This text responds to the call for “makeshift configurations across media.” In Imagined Theatres 04, “we imagine a release.” But surely this imagining is forestalled. Even the title of this piece provokes feelings of close quarters and claustrophobia: the smallness of the world when it shrinks rather than amplifies.

Let’s be clear: “the emergency” is not only the pandemic, but also how this event has made visible so many fractures and heightened levels of criminal negligence, in the United States and elsewhere. The responses have often been hyperbolic, ridiculous – or they would be if images of red-neck militias didn’t go viral. In my world, there is a hyperactive drive towards video streaming and the mania of everyone jogging, as if to keep us all fit for capitalism’s imminent return. We should just stop for a while. Bojana Kunst’s “A letter to the performance artist” writes about the need for imagination and creative practice to be aligned with “caring with the conditions of life for all” (2020). And we must not forget that the virus is biopolitical and that the existential problem of the overheating Earth is still with us.

THE WORLD GETTING SMALLER imagines the theatre as an organic-cybernetic art installation in which the presence of theatre is an accretion growing into its walls. The longer it is there and the more “skin-in-the-game,” the smaller the space becomes. The references to our situation are seen in the mathematical framing of the piece: one thing leads to another and space is thickened and flattened. Such a theatre might function like a democracy wall: paste on the ideas – the more the better – then gather the people and debate!

Democracy Wall? 14 Street Union Square subway December 2, 2016. Photo: Peter Eckersall

But one can’t be too sure. The times are not democratic. I think of August Strindberg’s dystopian morality play, A Dream Play (1901), in which Agnes, the daughter of the God Indra, visits Earth to see the extent of human suffering with her own eyes. In a scene with an impoverished Lawyer and a woman named Kristine, Agnes experiences first-hand how poverty and suffering defeat all attempts to keep the darkness at bay. Kristine is seen trying to paste over the gaps in the window frame of the rickety Lawyer’s office:

DAUGHTER: Poor, poor human beings! And this pasting! (She bows her head in silent despair)
KRISTINE: I’m pasting. I’m pasting. (1981: 229)
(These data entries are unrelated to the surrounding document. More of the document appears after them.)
(** Resolving a staged write leaves the slot words and the key filter. *)
Definition same_pending (r r' : RlRob) : Prop := pending_slots r' = pending_slots r /\ pending_filter r' = pending_filter r.
Lemma prune_same r s d f r' s' : read_local_prune_at r s d f = Some (r', s') -> same_pending r r'.
Proof.
  unfold read_local_prune_at. destruct (overflow s); [case_match; by intros [= <- _]|]. destruct (prune_loop _ _ _ _ _) as [[s1 b]|]; [|done]. rewrite some_bind.
  destruct (write_count s1 =? 0); [by intros [= <- _]|]. destruct (negb (b =? 0)); by intros [= <- _].
Qed.
Lemma commit_same r s p h id r' s' : ring_commit r s p h id = Some (r', s') -> same_pending r r'.
Proof. unfold ring_commit. destruct (write_ring s !! _); [|done]. rewrite some_bind. destruct (bool_decide _); by intros [= <- _]. Qed.
Lemma resolve_same r r' : resolve_read_local_write r = Some r' -> same_pending r r'.
Proof.
  unfold resolve_read_local_write, read_local_resolve_pending_body. destruct (side r) as [s|]; [|done]. rewrite some_bind. destruct (bool_decide (pending_write s = PwNone)); [by intros [= <-]|]. destruct (negb _); [by intros [= <-]|].
  destruct (read_local_prune_at _ _ _ _) as [[r1 s1]|] eqn:E1; [|done]. apply prune_same in E1 as [Es Ef]. rewrite some_bind. cbn in Es, Ef. destruct (overflow s1 || _).
  - rewrite some_bind. intros [= <-]. unfold same_pending. cbn. destruct (negb (overflow s1)); by rewrite <- ?Es, <- ?Ef.
  - destruct (ring_commit _ _ _ _ _) as [[r2 s2]|] eqn:E2; [|done]. apply commit_same in E2 as [Es2 Ef2]. rewrite some_bind. intros [= <-]. split; cbn; congruence.
Qed.
Lemma acquire_inv r r' P fl o : pend_inv (r, P) -> acquire_read_local Capacity fl r = Some (r', o) ->
  pend_inv (r', match o with Some _ => away (read_local_slot_bit Capacity (rl_dispatch r')) P | None => P end).
Proof.
  intros (Hw & Hl & HP) E. unfold acquire_read_local in E. apply bind_Some in E as (r1 & E1 & E). assert (same_pending r r1) as [Es Ef] by (destruct (staged r); [by apply resolve_same|by injection E1 as <-]).
  destruct (Capacity <=? _); [injection E as <- <-; cbn; by rewrite Es, Ef|]. destruct (slot _ _ _) as [[cs o1]|]; [|done]. rewrite some_bind in E. destruct (slot_store _ _ _) as [cs'|]; [|done]. rewrite some_bind in E. injection E as <- <-.
  cbn. rewrite Es, Ef. change (rl_dispatch (set_win _ _)) with (rl_dispatch r1). set (id := rl_dispatch r1). split; [apply word64_land; [done|apply u64_range]|]. split; [done|]. intros id' hs Hin. unfold away in Hin. apply list_elem_of_In, List.filter_In in Hin as [Hin Hb]. cbn in Hb.
  apply list_elem_of_In in Hin. destruct (HP id' hs Hin) as [Hp Hc]. pose proof (id_slot_bounds id'). split; [|done]. rewrite clear_testbit, Hp by lia. exact Hb.
Qed.
Lemma pend_inv_step s s' : pend_inv s -> pend_step s s' -> pend_inv s'.
Proof.
  intros H Hs. destruct Hs as [r r' P id h Hm|r r' P id g hs Hg Hgs Hm|r r' P id Hm|r r' P bits Hm|r r' P id Hm|r P g Hg Hgs|r r' P fl o Hm].
  - apply bind_Some in Hm as (r1 & Hm & Hm'). injection Hm' as <-. assert (length (pending_filter r) = 4%nat) as Hl by (by destruct H as (_ & ? & _)).
    assert (pending_filter r1 = pending_filter r) as -> by (unfold mark_current_read_local_slot in Hm; case_match; by simplify_eq).
    eapply mark_slot_inv; [done|done|by unfold filter_add; rewrite length_alter|by intros ?; apply filter_add_keeps|].
    intros h' ->%list_elem_of_singleton. by apply filter_add_hit.
  - apply bind_Some in Hm as (r1 & Hm & Hm'). injection Hm' as <-. assert (length (pending_filter r) = 4%nat) as Hl by (by destruct H as (_ & ? & _)).
    assert (pending_filter r1 = pending_filter r) as -> by (unfold mark_current_read_local_slot in Hm; case_match; by simplify_eq).
    eapply mark_slot_inv; [done|done|unfold filter_merge; rewrite length_zip_with; lia|..].
    + intros h Hh. apply filter_merge_keeps; [lia|by left].
    + intros h Hh. apply filter_merge_keeps; [lia|right; by apply Hgs].
  - unfold complete_pending_read_local in Hm. case_match; [done|]. simplify_eq. apply fence_keeps.
    by apply (retire_inv r P _ (owner_slots r)).
  - unfold complete_pending_read_local_mask in Hm. case_match; [done|]. simplify_eq. by apply (retire_inv r P _ (owner_slots r)).
  - unfold publish_pending_read_local_to_owner in Hm. case_match; [done|]. simplify_eq. apply fence_keeps. by apply retire_inv.
  - destruct H as (Hw & Hl & HP). cbn. split; [done|]. split; [done|]. intros id hs Hin.
    destruct (HP id hs Hin) as [Hb _]. split; [done|]. intros h Hh. by eapply Hgs.
  - by eapply acquire_inv.
Qed.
Like A Dream Play, THE WORLD GETTING SMALLER is about the monotony of pasting: the accretion of layers equals the shrinking of space. The text includes an urgent request to the writer’s mathematically inclined father to solve the equation of space: “Right nOW!!!! before you get on your plane.” The speedy-slow of now, ideas seeping into walls and thickening, the insistence on immediate production – all intensifications. The piece draws our attention to how so many things are made as the outcome of the need to keep busy – and maybe these things don’t always help.

More distance, more space, less pasting over the cracks.

 

 


References cited

Bojana Kunst, ‘Lockdown Theatre (2): Beyond the time of the right care: A letter to the performance artist.’ https://neu.schauspielhaus.ch/de/journal/18226/lockdown-theatre-2-beyond-the-time-of-the-right-care-a-letter-to-the-performance-artist. Accessed May 13, 2020.

August Strindberg, Five Plays. Translated by Harry G. Carlson. University of California Press. 1981.